A participação de Falcão nesta música é essencial ao contexto de todo o percurso da Reação até este momento junto à Toca Discos, o selo dos renomados produtores Felipe Rodarte e Constança Scofield, do mítico estúdio Toca do Bandido (Rio de Janeiro).

Foi Falcão, em décadas passadas, que trouxe o Reação à sensação e promessa do reggae nacional e não raramente disse na mídia que a banda sergipana é uma das mais autênticas e potentes do gênero.

“Tanto sentimento e emoção que nos faltam palavras para descrever essa sensação.
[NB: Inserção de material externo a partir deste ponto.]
(** After a run of in-bounds writes that all agree with a table [F], a cell
    holds [F] if it was written and its old content otherwise. *)
Lemma get2_foldl_pad_write m (F : nat → nat → float) l sq i j :
  (∀ x, x ∈ l → cell_value m x.1.2 x.2.2 = F x.1.1 x.2.1) →
  (∀ x, x ∈ l → is_Some (get2 sq x.1.1 x.2.1)) →
  get2 (foldl (pad_write m) sq l) i j =
  if bool_decide ((i, j) ∈ (fun x => (x.1.1, x.2.1)) <$> l)
  then Some (F i j) else get2 sq i j.
Proof.
  revert sq. induction l as [|x l IH]; intros sq HF Hin.
  - reflexivity.
  - rewrite fmap_cons. cbn [foldl]. rewrite IH.
    + unfold pad_write.
      destruct (decide ((i, j) ∈ (fun x => (x.1.1, x.2.1)) <$> l)) as [H|H].
      * rewrite !bool_decide_eq_true_2; [done| right; exact H | exact H].
      * rewrite (bool_decide_eq_false_2 _ H).
        destruct (decide ((x.1.1, x.2.1) = (i, j))) as [[= <- <-]|Hne].
        -- rewrite bool_decide_eq_true_2 by left.
           rewrite get2_set2_eq by (apply Hin; left).
           f_equal. apply HF. left.
        -- rewrite get2_set2_ne by exact Hne.
           rewrite bool_decide_eq_false_2; [done|].
           rewrite elem_of_cons. intros [? | ?]; [congruence | contradiction].
    + intros y Hy. apply HF. right. exact Hy.
    + intros y Hy. unfold pad_write.
      destruct (decide ((x.1.1, x.2.1) = (y.1.1, y.2.1))) as [E|Hne].
      * injection E as <- <-. rewrite get2_set2_eq; [eauto|]. apply Hin. left.
      * rewrite get2_set2_ne by exact Hne. apply Hin. right. exact Hy.
Qed.

Lemma elem_of_pad_cells m i r j c :
  ((i, r), (j, c)) ∈ pad_cells m ↔ index m !! i = Some r ∧ columns m !! j = Some c.
Proof.
  unfold pad_cells. rewrite list_elem_of_bind. split.
  - intros [[i' r'] [H1 H2]]. apply list_elem_of_fmap in H1 as [[j' c'] [[= -> -> -> ->] H1]].
    apply elem_of_enumerate in H1, H2. done.
  - intros [H1 H2]. exists (i, r). split.
    + apply list_elem_of_fmap. exists (j, c). split; [done|].
      apply elem_of_enumerate. exact H2.
    + apply elem_of_enumerate. exact H1.
Qed.

Lemma pad_cells_positions m i j :
  (i, j) ∈ (fun x : (nat * string) * (nat * string) => (x.1.1, x.2.1)) <$> pad_cells m
  ↔ i < length (index m) ∧ j < length (columns m).
Proof.
  rewrite list_elem_of_fmap. split.
  - intros [[[i' r] [j' c]] [[= -> ->] H]]. simpl.
    apply elem_of_pad_cells in H as [H1 H2].
    split; eapply lookup_lt_Some; eauto.
  - intros [Hi Hj].
    destruct (lookup_lt_is_Some_2 _ _ Hi) as [r Hr].
    destruct (lookup_lt_is_Some_2 _ _ Hj) as [c Hc].
    exists ((i, r), (j, c)). split; [done|]. apply elem_of_pad_cells. done.
Qed.

Lemma pad_step_write m sq x v :
  at_get m x.1.2 x.2.2 = Ok v → pad_step m sq x = Ok (pad_write m sq x).
Proof.
  intros H. unfold pad_step, pad_write. rewrite H. simpl.
  apply at_get_Ok_inv in H as (_ & _ & ->). reflexivity.
Qed.

Lemma pad_step_Ok_inv m sq x sq' :
  pad_step m sq x = Ok sq' → ∃ v, at_get m x.1.2 x.2.2 = Ok v.
Proof.
  unfold pad_step. destruct (at_get m x.1.2 x.2.2) as [v|e]; [eauto | discriminate].
Qed.

(** With unique labels no lookup raises. *)
Lemma pad_to_square_NoDup m pad :
  NoDup (index m) → NoDup (columns m) →
  pad_to_square m pad = Ok (padded m pad, index m, columns m).
Proof.
  intros Hi Hc. rewrite pad_to_square_flat.
  rewrite (foldlM_ok _ (pad_write m)); [reflexivity|].
  intros sq [[i r] [j c]] Hx. apply elem_of_pad_cells in Hx as [Hr Hcc].
  apply pad_step_write with (v := cell_value m r c). simpl.
  apply at_get_unique; apply count_label_NoDup; try assumption;
    eapply list_elem_of_lookup_2; eauto.
Qed.

(** If [pad_to_square] returns, it returns the labels and [padded]; and
    unless there is no row, the column labels are unique. *)
Lemma pad_to_square_Ok_inv m pad sq rows cols :
  pad_to_square m pad = Ok (sq, rows, cols) →
  rows = index m ∧ cols = columns m ∧ sq = padded m pad
  ∧ (index m ≠ [] → NoDup (columns m)).
Proof.
  rewrite pad_to_square_flat. intros H.
  destruct (foldlM (pad_step m) _ (pad_cells m)) as [sq0|e] eqn:E; [|discriminate].
  simpl in H. injection H as <- <- <-.
  assert (Hbody : ∀ x, x ∈ pad_cells m → ∃ v, at_get m x.1.2 x.2.2 = Ok v).
  { intros x Hx. destruct (foldlM_Ok_body _ _ _ _ _ E Hx) as (a0 & a1 & Ha).
    eapply pad_step_Ok_inv, Ha. }
  repeat split.
  - rewrite (foldlM_ok _ (pad_write m)) in E.
    + injection E as <-. reflexivity.
    + intros a x Hx. destruct (Hbody x Hx) as [v Hv].
      eapply pad_step_write, Hv.
  - intros Hne. apply NoDup_count_label. intros c Hc.
    apply list_elem_of_lookup in Hc as [j Hj].
    destruct (index m) as [|r rest] eqn:Hidx; [done|].
    destruct (Hbody ((0, r), (j, c))) as [v Hv].
    { apply elem_of_pad_cells. rewrite Hidx. done. }
    apply at_get_Ok_inv in Hv. tauto.
Qed.

Lemma padded_square m pad :
  is_square (length (index m) `max` length (columns m)) (padded m pad).
Proof.
  unfold padded. generalize (pad_cells m) as l.
  generalize (is_square_replicate (length (index m) `max` length (columns m)) pad).
  generalize (replicate (length (index m) `max` length (columns m))
                (replicate (length (index m) `max` length (columns m)) pad)) as sq.
  intros sq Hsq l. revert sq Hsq.
  induction l as [|x l IH]; intros sq Hsq; [exact Hsq|].
  simpl. apply IH. apply is_square_set2, Hsq.
Qed.

Lemma get2_replicate n (pad : float) i j :
  i < n → j < n → get2 (replicate n (replicate n pad)) i j = Some pad.
Proof.
  intros Hi Hj. unfold get2.
  rewrite lookup_replicate_2 by exact Hi. simpl.
  apply lookup_replicate_2, Hj.
Qed.

(** The cells of the padded matrix: the frame's cell inside the real
    block, the padding value outside. *)
Lemma padded_real m pad i j r c :
  index m !! i = Some r → columns m !! j = Some c →
  get2 (padded m pad) i j = Some (cell_value m r c).
Proof.
  intros Hr Hc. unfold padded.
  rewrite (get2_foldl_pad_write m
             (fun i j => match index m !! i, columns m !! j with
                         | Some r, Some c => cell_value m r c
                         | _, _ => S754_nan
                         end)).
  - rewrite bool_decide_eq_true_2, Hr, Hc; [done|].
    apply pad_cells_positions. split; eapply lookup_lt_Some; eauto.
  - intros [[i' r'] [j' c']] Hx. apply elem_of_pad_cells in Hx as [H1 H2].
    simpl. rewrite H1, H2. done.
  - intros [[i' r'] [j' c']] Hx. apply elem_of_pad_cells in Hx as [H1 H2].
    simpl. rewrite get2_replicate; [eauto| |].
    + apply lookup_lt_Some in H1. lia.
    + apply lookup_lt_Some in H2. lia.
Qed.

Lemma padded_padding m pad i j :
  i < length (index m) `max` length (columns m) →
  j < length (index m) `max` length (columns m) →
  ¬ (i < length (index m) ∧ j < length (columns m)) →
  get2 (padded m pad) i j = Some pad.
Proof.
  intros Hi Hj Hout. unfold padded.
  rewrite (get2_foldl_pad_write m
             (fun i j => match index m !! i, columns m !! j with
                         | Some r, Some c => cell_value m r c
                         | _, _ => S754_nan
                         end)).
  - rewrite bool_decide_eq_false_2; [apply get2_replicate; assumption|].
    rewrite pad_cells_positions. exact Hout.
  - intros [[i' r'] [j' c']] Hx. apply elem_of_pad_cells in Hx as [H1 H2].
    simpl. rewrite H1, H2. done.
  - intros [[i' r'] [j' c']] Hx. apply elem_of_pad_cells in Hx as [H1 H2].
    simpl. rewrite get2_replicate; [eauto| |].
    + apply lookup_lt_Some in H1. lia.
    + apply lookup_lt_Some in H2. lia.
Qed.

End Padding.

(** ** Decoding the matching *)

Section Decoding.
Import cost_model cost_model_matrix solver.

Variables (d : data) (sq : list (list float)) (trains slots : list string).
Tivemos a graça e oportunidade de conhecer o Marcelo Falcão por um código da vida, o que diz que as energias se atraem, pois estão em frequências similares quanto seu intento. Ter a nobre presença de um ícone de tamanha estatura e relevância na música nacional e que faz parte de nossa inspiração, é a concretização de um sonho há muito aspirado”, comenta a banda.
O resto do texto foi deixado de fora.